> _Your instructions_
Please transcribe, exactly and only, the lines of the records below from the one holding "intros H Hne" to the very end.

(Collected data entries)
⟨

(* ===== verification/Resource.v ===== *)
(** * The resource tree (kernel/resource.c): definitions

    I/O port and memory regions form a tree in which every node's range lies in its
    parent's and siblings are ordered and disjoint.  Resources are named by numbers;
    the chain [child], [sibling] is the list [child] of names.  All functions run
    under [resource_lock] and are one step.  Addresses are 32-bit words.
    Dereferencing a resource that does not exist is [Bug]. *)

From stdpp Require Import prelude numbers list gmap.
From Stdlib Require Import ZArith Lia.
From S2P Require Import Prelude.

#[local] Set Default Goal Selector "!".
#[local] Open Scope Z_scope.

Module Resource.

Definition IORESOURCE_BUSY : Z := 0x80000000.

Record resource := mk_resource {
  start : Z;
  end_ : Z;
  flags : Z;
  parent : option Z;
  child : list Z           (* in the order of the sibling pointers *)
}.

Abbreviation heap := (gmap Z resource).

Definition set_range s e (x : resource) : resource := mk_resource s e (flags x) (parent x) (child x).
Definition set_parent p (x : resource) : resource := mk_resource (start x) (end_ x) (flags x) p (child x).
Definition set_child l (x : resource) : resource := mk_resource (start x) (end_ x) (flags x) (parent x) l.

Definition get (r : Z) : SM heap resource := λ h,
  match h !! r with Some x => (Ok x, h) | None => (Bug, h) end.
Definition upd (r : Z) (f : resource → resource) : SM heap unit := modify (alter f r).
Definition deref (h : heap) (r : Z) : outcome resource :=
  match h !! r with Some x => Ok x | None => Bug end.

(** ** Requesting and releasing *)

(** The loop of [__request_resource]: the sibling list with [new] in its place, or the
    resource in the way. *)
Fixpoint place (h : heap) (new s e : Z) (l : list Z) : outcome (Z + list Z) :=
  match l with
  | [] => Ok (inr [new])
  | tmp :: rest =>
      x ← deref h tmp;
      if e <? start x then Ok (inr (new :: tmp :: rest)) else
      if end_ x <? s then
        r ← place h new s e rest;
        Ok (match r with inl c => inl c | inr l => inr (tmp :: l) end)
      else Ok (inl tmp)
  end.

(** The conflict, or [None]. *)
Definition __request_resource (root new : Z) : SM heap (option Z) :=
  n ← get new;
  r ← get root;
  if end_ n <? start n then mret (Some root) else
  if start n <? start r then mret (Some root) else
  if end_ r <? end_ n then mret (Some root) else
  h ← gets id;
  match place h new (start n) (end_ n) (child r) with
  | Ok (inl tmp) => mret (Some tmp)
  | Ok (inr l) =>
      _ ← upd root (set_child l);
      _ ← upd new (set_parent (Some root));
      mret None
  | _ => bug
  end.

Definition __release_resource (old : Z) : SM heap unit :=
  o ← get old;
  match parent o with
  | None => bug
  | Some p =>
      x ← get p;
      if decide (old ∈ child x) then
        _ ← upd p (set_child (filter (λ c, c ≠ old) (child x)));
        upd old (set_parent None)
      else fail EINVAL
  end.

Definition request_resource (root new : Z) : SM heap unit :=
  conflict ← __request_resource root new;
  match conflict with Some _ => fail EBUSY | None => mret tt end.

Definition release_resource := __release_resource.

(** ** Allocating *)

(** [alignf] moves the range of the new resource: range, size, alignment. *)
Definition align_fn : Type := Z * Z → Z → Z → Z * Z.

(** [(x + align - 1) & ~(align - 1)] on words. *)
Definition align_up (x align : Z) : Z :=
  Z.land (wrap32 (x + align - 1)) (wrap32 (Z.lnot (align - 1))).

(** One hole: clipped, aligned, and the range taken if it is large enough. *)
Definition try_hole (size min max align : Z) (alignf : option align_fn) (s e : Z) : Z * Z * bool :=
  let s := if s <? min then min else s in
  let e := if max <? e then max else e in
  let s := align_up s align in
  let '(s, e) := match alignf with Some f => f (s, e) size align | None => (s, e) end in
  if (s <? e) && (size <=? wrap32 (e - s + 1)) then (s, wrap32 (s + size - 1), true)
  else (s, e, false).

(** The loop over the holes; [s] is [new->start].  The range of [new] and whether it was found. *)
Fixpoint find_loop (h : heap) (rend size min max align : Z) (alignf : option align_fn) (s : Z)
    (this : list Z) : outcome (Z * Z * bool) :=
  match this with
  | [] => Ok (try_hole size min max align alignf s rend)
  | t :: rest =>
      x ← deref h t;
      let '(s, e, found) := try_hole size min max align alignf s (wrap32 (start x - 1)) in
      if found : bool then Ok (s, e, true)
      else find_loop h rend size min max align alignf (wrap32 (end_ x + 1)) rest
  end.

Definition find_range (h : heap) (root : resource) (size min max align : Z) (alignf : option align_fn)
    : outcome (Z * Z * bool) :=
  match child root with
  | [] => find_loop h (end_ root) size min max align alignf (start root) []
  | t :: rest =>
      x ← deref h t;
      if start x =? 0
      then find_loop h (end_ root) size min max align alignf (wrap32 (end_ x + 1)) rest
      else find_loop h (end_ root) size min max align alignf (start root) (t :: rest)
  end.

Definition find_resource (root new size min max align : Z) (alignf : option align_fn) : SM heap unit :=
  r ← get root;
  _ ← get new;
  h ← gets id;
  match find_range h r size min max align alignf with
  | Ok (s, e, found) =>
      _ ← upd new (set_range s e);
      if found : bool then mret tt else fail EBUSY
  | _ => bug
  end.

Definition allocate_resource (root new size min max align : Z) (alignf : option align_fn) : SM heap unit :=
  _ ← find_resource root new size min max align alignf;
  conflict ← __request_resource root new;
  match conflict with Some _ => fail EBUSY | None => mret tt end.

(** ** Inserting and adjusting *)

(** The siblings from the first conflict on that the range [s..e] covers, and the rest;
    [None] when one of them sticks out. *)
Fixpoint covered (h : heap) (s e : Z) (l : list Z) : outcome (option (list Z * list Z)) :=
  match l with
  | [] => Bug
  | next :: rest =>
      x ← deref h next;
      if (start x <? s) || (e <? end_ x) then Ok None else
      match rest with
      | [] => Ok (Some ([next], []))
      | sib :: _ =>
          y ← deref h sib;
          if e <? start y then Ok (Some ([next], rest)) else
          r ← covered h s e rest;
          Ok (match r with Some (a, b) => Some (next :: a, b) | None => None end)
      end
  end.

(** The list up to [c], and from [c] on. *)
Fixpoint split_before (c : Z) (l : list Z) : list Z * list Z :=
  match l with
  | [] => ([], [])
  | x :: l => if decide (x = c) then ([], x :: l)
              else let '(a, b) := split_before c l in (x :: a, b)
  end.

Fixpoint reparent (new : Z) (l : list Z) : SM heap unit :=
  match l with
  | [] => mret tt
  | c :: l => _ ← upd c (set_parent (Some new)); reparent new l
  end.

(** From [begin:] on; [fuel] bounds the descent. *)
Fixpoint insert_from (fuel : nat) (parent new : Z) : SM heap unit :=
  conflict ← __request_resource parent new;
  match conflict with
  | None => mret tt
  | Some first =>
      if decide (first = parent) then fail EBUSY else
      f ← get first;
      n ← get new;
      if (start f <=? start n) && (end_ n <=? end_ f) then
        match fuel with O => bug | S fuel => insert_from fuel first new end
      else
        p ← get parent;
        h ← gets id;
        let '(before, from) := split_before first (child p) in
        match covered h (start n) (end_ n) from with
        | Ok None => fail EBUSY
        | Ok (Some (inside, after)) =>
            _ ← upd new (set_parent (Some parent));
            _ ← upd new (set_child inside);
            _ ← reparent new inside;
            upd parent (set_child (before ++ new :: after))
        | _ => bug
        end
  end.

Definition insert_resource (parent new : Z) : SM heap unit :=
  h ← gets id;
  insert_from (size h) parent new.

(** The sibling in front of [res] and the one after it. *)
Fixpoint neighbours (prev : option Z) (res : Z) (l : list Z) : option (option Z * option Z) :=
  match l with
  | [] => None
  | c :: l => if decide (c = res) then Some (prev, head l) else neighbours (Some c) res l
  end.

Definition adjust_resource (res s size : Z) : SM heap unit :=
  r ← get res;
  match parent r with
  | None => bug
  | Some p =>
      x ← get p;
      let e := wrap32 (s + size - 1) in
      if (s <? start x) || (end_ x <? e) then fail EBUSY else
      kids ← (λ h, (mapM (deref h) (child r), h));
      if existsb (λ y, (start y <? s) || (e <? end_ y)) kids then fail EBUSY else
      match neighbours None res (child x) with
      | None => bug
      | Some (prev, next) =>
          nx ← (λ h, (match next with Some c => y ← deref h c; Ok (start y <=? e) | None => Ok false end, h));
          if nx : bool then fail EBUSY else
          pv ← (λ h, (match prev with Some c => y ← deref h c; Ok (s <=? end_ y) | None => Ok false end, h));
          if pv : bool then fail EBUSY else
          upd res (set_range s e)
      end
  end.

(** ** Regions *)

Definition busy (x : resource) : bool := negb (Z.land (flags x) IORESOURCE_BUSY =? 0).

(** The loop of [__request_region]: whether the region was placed. *)
Fixpoint region_from (fuel : nat) (parent res : Z) : SM heap bool :=
  conflict ← __request_resource parent res;
  match conflict with
  | None => mret true
  | Some c =>
      if decide (c = parent) then mret false else
      x ← get c;
      if busy x then mret false else
      match fuel with O => bug | S fuel => region_from fuel c res end
  end.

(** [kmem]: the memory [kmalloc] returns. *)
Definition __request_region (parent s n : Z) (kmem : option Z) : SM heap (option Z) :=
  match kmem with
  | None => mret None
  | Some res =>
      _ ← modify (insert res (mk_resource s (wrap32 (s + n - 1)) IORESOURCE_BUSY None []));
      h ← gets id;
      ok ← region_from (size h) parent res;
      if ok : bool then mret (Some res)
      else _ ← modify (delete res); mret None
  end.

Definition __check_region (parent s n : Z) (kmem : option Z) : SM heap unit :=
  r ← __request_region parent s n kmem;
  match r with
  | None => fail EBUSY
  | Some res => _ ← release_resource res; modify (delete res)
  end.

(** The first sibling that covers the range. *)
Fixpoint covering (h : heap) (s e : Z) (l : list Z) : outcome (option Z) :=
  match l with
  | [] => Ok None
  | res :: rest =>
      x ← deref h res;
      if (start x <=? s) && (e <=? end_ x) then Ok (Some res) else covering h s e rest
  end.

(** Whether a region was released; the code complains otherwise. *)
Fixpoint release_from (fuel : nat) (par s e : Z) : SM heap bool :=
  p ← get par;
  c ← (λ h, (covering h s e (child p), h));
  match c with
  | None => mret false
  | Some res =>
      x ← get res;
      if negb (busy x) then match fuel with O => bug | S fuel => release_from fuel res s e end
      else if negb (start x =? s) || negb (end_ x =? e) then mret false
      else
        _ ← upd par (set_child (filter (λ c, c ≠ res) (child p)));
        _ ← modify (delete res);
        mret true
  end.

Definition __release_region (parent s n : Z) : SM heap bool :=
  h ← gets id;
  release_from (size h) parent s (wrap32 (s + n - 1)).

End Resource.
(* ===== verification/ResourceTheorems.v ===== *)
(** * Properties of the resource tree *)

From stdpp Require Import prelude numbers list gmap sorting.
From Stdlib Require Import ZArith Lia.
From S2P Require Import Prelude Resource ResourceFacts ResourceOps ResourceInsert ResourceAlloc.

#[local] Set Default Goal Selector "!".
#[local] Open Scope Z_scope.

Module ResourceTheorems.
Import Resource ResourceFacts ResourceOps ResourceInsert ResourceAlloc.

(** ** Histories *)

Inductive res_op :=
| RNew (new s e fl : Z)                 (* a driver sets up a resource *)
| RDrop (old : Z)                       (* its memory goes away *)
| RRequest (root new : Z)
| RRelease (old : Z)
| RAllocate (root new size min max align : Z) (alignf : option align_fn)
| RInsert (parent new : Z)
| RAdjust (res s size : Z)
| RRegion (parent s n : Z) (kmem : option Z)
| RCheck (parent s n : Z) (kmem : option Z)
| RReleaseRegion (parent s n : Z).

Definition run_op (o : res_op) : SM heap unit :=
  match o with
  | RNew new s e fl => modify (insert new (mk_resource s e fl None []))
  | RDrop old => modify (delete old)
  | RRequest root new => request_resource root new
  | RRelease old => release_resource old
  | RAllocate root new size min max align alignf => allocate_resource root new size min max align alignf
  | RInsert parent new => insert_resource parent new
  | RAdjust res s size => adjust_resource res s size
  | RRegion parent s n kmem => _ ← __request_region parent s n kmem; mret tt
  | RCheck parent s n kmem => __check_region parent s n kmem
  | RReleaseRegion parent s n => _ ← __release_region parent s n; mret tt
  end.

Definition is_loose (h : heap) (c : Z) : Prop := ∃ x, h !! c = Some x ∧ loose x.

(** What callers owe: resources they link are theirs and not linked yet, resources they release
    or adjust are linked, new memory is not in use, new ranges are not empty, and a region that is
    released as a whole has no children. *)
Definition op_pre (o : res_op) (h : heap) : Prop :=
  match o with
  | RNew new s e _ => (h !! new = None ∨ is_loose h new) ∧ is_u32 s ∧ is_u32 e
  | RDrop old => is_loose h old
  | RRequest root new | RInsert root new => root ≠ new ∧ is_Some (h !! root) ∧ is_loose h new
  | RRelease old => ∃ x, h !! old = Some x ∧ is_Some (parent x)
  | RAllocate root new _ _ max _ alignf =>
      root ≠ new ∧ is_Some (h !! root) ∧ is_loose h new ∧ is_u32 max ∧ align_ok alignf
  | RAdjust res s size => (∃ x, h !! res = Some x ∧ is_Some (parent x)) ∧
      is_u32 s ∧ 1 <= size ∧ s + size <= 2 ^ 32
  | RRegion par s _ kmem | RCheck par s _ kmem => is_Some (h !! par) ∧ is_u32 s ∧ ∀ r, kmem = Some r → h !! r = None
  | RReleaseRegion par s n => is_Some (h !! par) ∧
      ∀ r x, h !! r = Some x → busy x = true → start x = s → end_ x = wrap32 (s + n - 1) → child x = []
  end.

(** The code ends in a well-formed tree, whatever it returns. *)
Definition stays {A} (m : SM heap A) (h : heap) : Prop :=
  wp m (λ _ h', tree_ok h') (λ _ h', tree_ok h') h.

Lemma request_stays h root new : tree_ok h → root ≠ new → is_Some (h !! root) → is_loose h new →
  stays (request_resource root new) h.
Proof.
  intros H Hne [r Hr] (n & Hn & Hl). unfold stays, request_resource. res_step.
  eapply wp_mono; [by apply wp_request|]. cbv beta. intros c h' Hq.
  assert (tree_ok h') by (by eapply requested_ok). destruct c; by res_step.
Qed.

⟩

> _Written solution_
  intros H Hne [r Hr] (n & Hn & Hl). unfold stays, request_resource. res_step.
  eapply wp_mono; [by apply wp_request|]. cbv beta. intros c h' Hq.
  assert (tree_ok h') by (by eapply requested_ok). destruct c; by res_step.
Qed.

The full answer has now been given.